Cytotoxicity, apoptosis induction and downregulation of MDR-1 expression by the anti-topoisomerase II agent, salvicine, in multidrug-resistant tumor cells.

Abstract

Salvicine, a novel topoisomerase II inhibitor and a diterpenoid quinone compound, exerts potent in vitro and in vivo antitumor effects. In our study, we show that salvicine effectively kills multidrug-resistant (MDR) sublines, such as K562/A02, KB/VCR and MCF-7/ADR, and parental K562, KB and MCF-7 cell lines to an equivalent degree. These cytotoxic activities of salvicine were much more potent than those of several classical anticancer drugs (average resistance factor: 1.42 for salvicine vs. 344.35, 233.19 and 71.22 for vincristine, doxorubicin and etoposide, respectively).
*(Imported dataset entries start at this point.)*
(** * mini-overlay: a point-to-point L3 overlay over UDP

    Shallow embedding of [cmd/mini-overlay/main.go] (the two revisions of the
    program kept in the repository) and of the part of
    [golang.org/x/crypto/nacl/secretbox] that [box.seal] and [box.open] call.

    Byte strings ([[]byte], [[24]byte], [[32]byte]) are [list byte]; [uint32]
    words are [Z] with the wrap-around written out; a nil-able [*net.UDPAddr]
    is an [option]; goroutines are run one loop iteration at a time, every
    result the operating system hands back (a TUN read, a UDP read, the
    random source) being an explicit input of the iteration. *)

From Stdlib Require Import ZArith NArith Bool Lia String Ascii DecimalString.
From Stdlib Require Import Strings.Byte List.
Import ListNotations.

Local Open Scope Z_scope.

(** ** Bytes and words *)

Definition bytes := list byte.

Definition Z_of_byte (b : byte) : Z := Z.of_N (Byte.to_N b).

(** Go's conversion [byte(u)]: the low eight bits. *)
Definition byte_of_Z (z : Z) : byte :=
  match Byte.of_N (Z.to_N (z mod 256)) with
  | Some b => b
  | None => x00
  end.

Definition bxor (a b : byte) : byte :=
  byte_of_Z (Z.lxor (Z_of_byte a) (Z_of_byte b)).

(** [for i, x := range a { out[i] = k[i] ^ x }]: as long as [a]. *)
Fixpoint xor_bytes (a k : bytes) : bytes :=
  match a, k with
  | x :: a', y :: k' => bxor x y :: xor_bytes a' k'
  | _, _ => []
  end.

Definition mask32 : Z := 0xffffffff.

Definition add32 (a b : Z) : Z := Z.land (a + b) mask32.

(** [bits.RotateLeft32]. *)
Definition RotateLeft32 (x : Z) (k : Z) : Z :=
  Z.lor (Z.land (Z.shiftl x k) mask32) (Z.shiftr x (32 - k)).

(** [uint32(a[i]) | uint32(a[i+1])<<8 | uint32(a[i+2])<<16 | uint32(a[i+3])<<24] *)
Definition load32 (a : bytes) (i : nat) : Z :=
  Z.lor (Z.lor (Z.lor (Z_of_byte (nth i a x00))
                      (Z.shiftl (Z_of_byte (nth (i + 1) a x00)) 8))
               (Z.shiftl (Z_of_byte (nth (i + 2) a x00)) 16))
        (Z.shiftl (Z_of_byte (nth (i + 3) a x00)) 24).

Definition store32 (x : Z) : bytes :=
  [byte_of_Z x; byte_of_Z (Z.shiftr x 8);
   byte_of_Z (Z.shiftr x 16); byte_of_Z (Z.shiftr x 24)].

(** Little-endian value of a byte string, and its inverse on [n] bytes. *)
Fixpoint le_value (a : bytes) : Z :=
  match a with
  | [] => 0
  | x :: a' => Z_of_byte x + 256 * le_value a'
  end.

Fixpoint le_bytes (n : nat) (z : Z) : bytes :=
  match n with
  | O => []
  | S n' => byte_of_Z z :: le_bytes n' (Z.shiftr z 8)
  end.

Definition bytes_eqb (a b : bytes) : bool :=
  if list_eq_dec Byte.byte_eq_dec a b then true else false.

(** ** golang.org/x/crypto/salsa20/salsa *)

Module salsa.

(** [Sigma]: the Salsa20 constant for 256-bit keys, "expand 32-byte k". *)
Definition Sigma : bytes :=
  [x65; x78; x70; x61; x6e; x64; x20; x33;
   x32; x2d; x62; x79; x74; x65; x20; x6b].

Definition rounds : nat := 20.

Definition words16 : Type :=
  (Z * Z * Z * Z * Z * Z * Z * Z * Z * Z * Z * Z * Z * Z * Z * Z)%type.

(** One quarter of a round on the words [a b c d]:
    [b ^= (a+d)<<<7; c ^= (b+a)<<<9; d ^= (c+b)<<<13; a ^= (d+c)<<<18]. *)
Definition quarter (a b c d : Z) : Z * Z * Z * Z :=
  let b := Z.lxor b (RotateLeft32 (add32 a d) 7) in
  let c := Z.lxor c (RotateLeft32 (add32 b a) 9) in
  let d := Z.lxor d (RotateLeft32 (add32 c b) 13) in
  let a := Z.lxor a (RotateLeft32 (add32 d c) 18) in
  (a, b, c, d).

(** The body of [for i := 0; i < rounds; i += 2]: columns, then rows. *)
Definition doubleround (x : words16) : words16 :=
  let '(z0, z1, z2, z3, z4, z5, z6, z7,
        z8, z9, z10, z11, z12, z13, z14, z15) := x in
  let '(z0, z4, z8, z12) := quarter z0 z4 z8 z12 in
  let '(z5, z9, z13, z1) := quarter z5 z9 z13 z1 in
  let '(z10, z14, z2, z6) := quarter z10 z14 z2 z6 in
  let '(z15, z3, z7, z11) := quarter z15 z3 z7 z11 in
  let '(z0, z1, z2, z3) := quarter z0 z1 z2 z3 in
  let '(z5, z6, z7, z4) := quarter z5 z6 z7 z4 in
  let '(z10, z11, z8, z9) := quarter z10 z11 z8 z9 in
  let '(z15, z12, z13, z14) := quarter z15 z12 z13 z14 in
  (z0, z1, z2, z3, z4, z5, z6, z7, z8, z9, z10, z11, z12, z13, z14, z15).

(** The words [j0 .. j15] built from constant [c], key [k], input [inp]. *)
Definition initial (inp k c : bytes) : words16 :=
  (load32 c 0, load32 k 0, load32 k 4, load32 k 8,
   load32 k 12, load32 c 4, load32 inp 0, load32 inp 4,
   load32 inp 8, load32 inp 12, load32 c 8, load32 k 16,
   load32 k 20, load32 k 24, load32 k 28, load32 c 12).

(** [core]: 64 bytes of key stream for the 16-byte input [inp]. *)
Definition core (inp k c : bytes) : bytes :=
  let j := initial inp k c in
  let '(j0, j1, j2, j3, j4, j5, j6, j7,
        j8, j9, j10, j11, j12, j13, j14, j15) := j in
  let '(z0, z1, z2, z3, z4, z5, z6, z7,
        z8, z9, z10, z11, z12, z13, z14, z15) :=
    Nat.iter (rounds / 2) doubleround j in
  store32 (add32 z0 j0) ++ store32 (add32 z1 j1) ++
  store32 (add32 z2 j2) ++ store32 (add32 z3 j3) ++
  store32 (add32 z4 j4) ++ store32 (add32 z5 j5) ++
  store32 (add32 z6 j6) ++ store32 (add32 z7 j7) ++
  store32 (add32 z8 j8) ++ store32 (add32 z9 j9) ++
  store32 (add32 z10 j10) ++ store32 (add32 z11 j11) ++
  store32 (add32 z12 j12) ++ store32 (add32 z13 j13) ++
  store32 (add32 z14 j14) ++ store32 (add32 z15 j15).

(** [HSalsa20]: the 32-byte sub-key; no final addition, words
    0, 5, 10, 15, 6, 7, 8, 9 of the state. *)
Definition HSalsa20 (inp k c : bytes) : bytes :=
  let '(z0, z1, z2, z3, z4, z5, z6, z7,
        z8, z9, z10, z11, z12, z13, z14, z15) :=
    Nat.iter (rounds / 2) doubleround (initial inp k c) in
  store32 z0 ++ store32 z5 ++ store32 z10 ++ store32 z15 ++
  store32 z6 ++ store32 z7 ++ store32 z8 ++ store32 z9.

(** [u := uint32(1); for i := 8; i < 16; i++ { u += uint32(c[i]);
    c[i] = byte(u); u >>= 8 }] on the bytes [c[8:]]. *)
Fixpoint add_carry (u : Z) (c : bytes) : bytes :=
  match c with
  | [] => []
  | x :: c' =>
      let u := u + Z_of_byte x in
      byte_of_Z u :: add_carry (Z.shiftr u 8) c'
  end.

Definition next_counter (counter : bytes) : bytes :=
  firstn 8 counter ++ add_carry 1 (skipn 8 counter).

(** The loop of [XORKeyStream]; [fuel] bounds the number of blocks. *)
Fixpoint xor_blocks (fuel : nat) (inp counter key : bytes) : bytes :=
  match fuel with
  | O => []
  | S fuel' =>
      if (64 <=? length inp)%nat then
        xor_bytes (firstn 64 inp) (core counter key Sigma)
          ++ xor_blocks fuel' (skipn 64 inp) (next_counter counter) key
      else if (0 <? length inp)%nat then
        xor_bytes inp (core counter key Sigma)
      else []
  end.

(** [XORKeyStream(out, in, counter, key)], returning [out[:len(in)]]. *)
Definition XORKeyStream (inp counter key : bytes) : bytes :=
  xor_blocks (length inp) inp counter key.

End salsa.

(** ** golang.org/x/crypto/poly1305 *)

Module poly1305.

Definition TagSize : nat := 16.

Definition p1305 : Z := 2 ^ 130 - 5.

(** The clamp of the first key half. *)
Definition rMask : Z := 0x0ffffffc0ffffffc0ffffffc0fffffff.

(** The accumulator over the 16-byte blocks of the message; a block of
    [n] bytes counts as its little-endian value plus [2^(8n)]. *)
Fixpoint update (fuel : nat) (h r : Z) (m : bytes) : Z :=
  match fuel with
  | O => h
  | S fuel' =>
      match m with
      | [] => h
      | _ =>
          let blk := firstn TagSize m in
          let n := le_value blk + 2 ^ (8 * Z.of_nat (length blk)) in
          update fuel' (((h + n) * r) mod p1305) r (skipn TagSize m)
      end
  end.

(** [Sum(out, m, key)]: the 16-byte authenticator of [m]. *)
Definition Sum (m key : bytes) : bytes :=
  let r := Z.land (le_value (firstn 16 key)) rMask in
  let s := le_value (firstn 16 (skipn 16 key)) in
  let h := update (length m) 0 r m in
  le_bytes TagSize ((h + s) mod 2 ^ 128).

(** [Verify(mac, m, key)]: recompute and compare. *)
Definition Verify (mac m key : bytes) : bool :=
  bytes_eqb (Sum m key) mac.

End poly1305.

(** ** golang.org/x/crypto/nacl/secretbox *)

Module secretbox.

Definition Overhead : nat := poly1305.TagSize.

(** [setup]: the XSalsa20 sub-key and the counter block. *)
Definition setup (nonce key : bytes) : bytes * bytes :=
  let hNonce := firstn 16 nonce in
  let subKey := salsa.HSalsa20 hNonce key salsa.Sigma in
  let counter := skipn 16 nonce ++ repeat x00 8 in
  (subKey, firstn 16 counter).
Flow cytometry and DNA agarose gel electrophoresis demonstrated that salvicine induced similar levels of apoptosis in MDR K562/A02 and parental cells. The compound activated caspase-1 and -3 (but not caspase-8) and increased the ratio of bax to bcl-2 mRNA via reduction of bcl-2 mRNA expression in the same cells. Furthermore, salvicine induced the downregulation of mdr-1 gene and P-gp expression but had no effect on MRP and LRP gene expression in MDR K562/A02 cells. These results suggest that the reduction of mdr-1 and bcl-2 expression by salvicine possibly contributes to its cytotoxicity and apoptotic induction in this system. The effectiveness, broad-spectrum activity and possibly novel mechanism of killing MDR tumor cells in vitro of salvicine signify promising in vivo and clinical activity. The novel chemical structure of this compound further implies a role for salvicine in future MDR tumor therapy.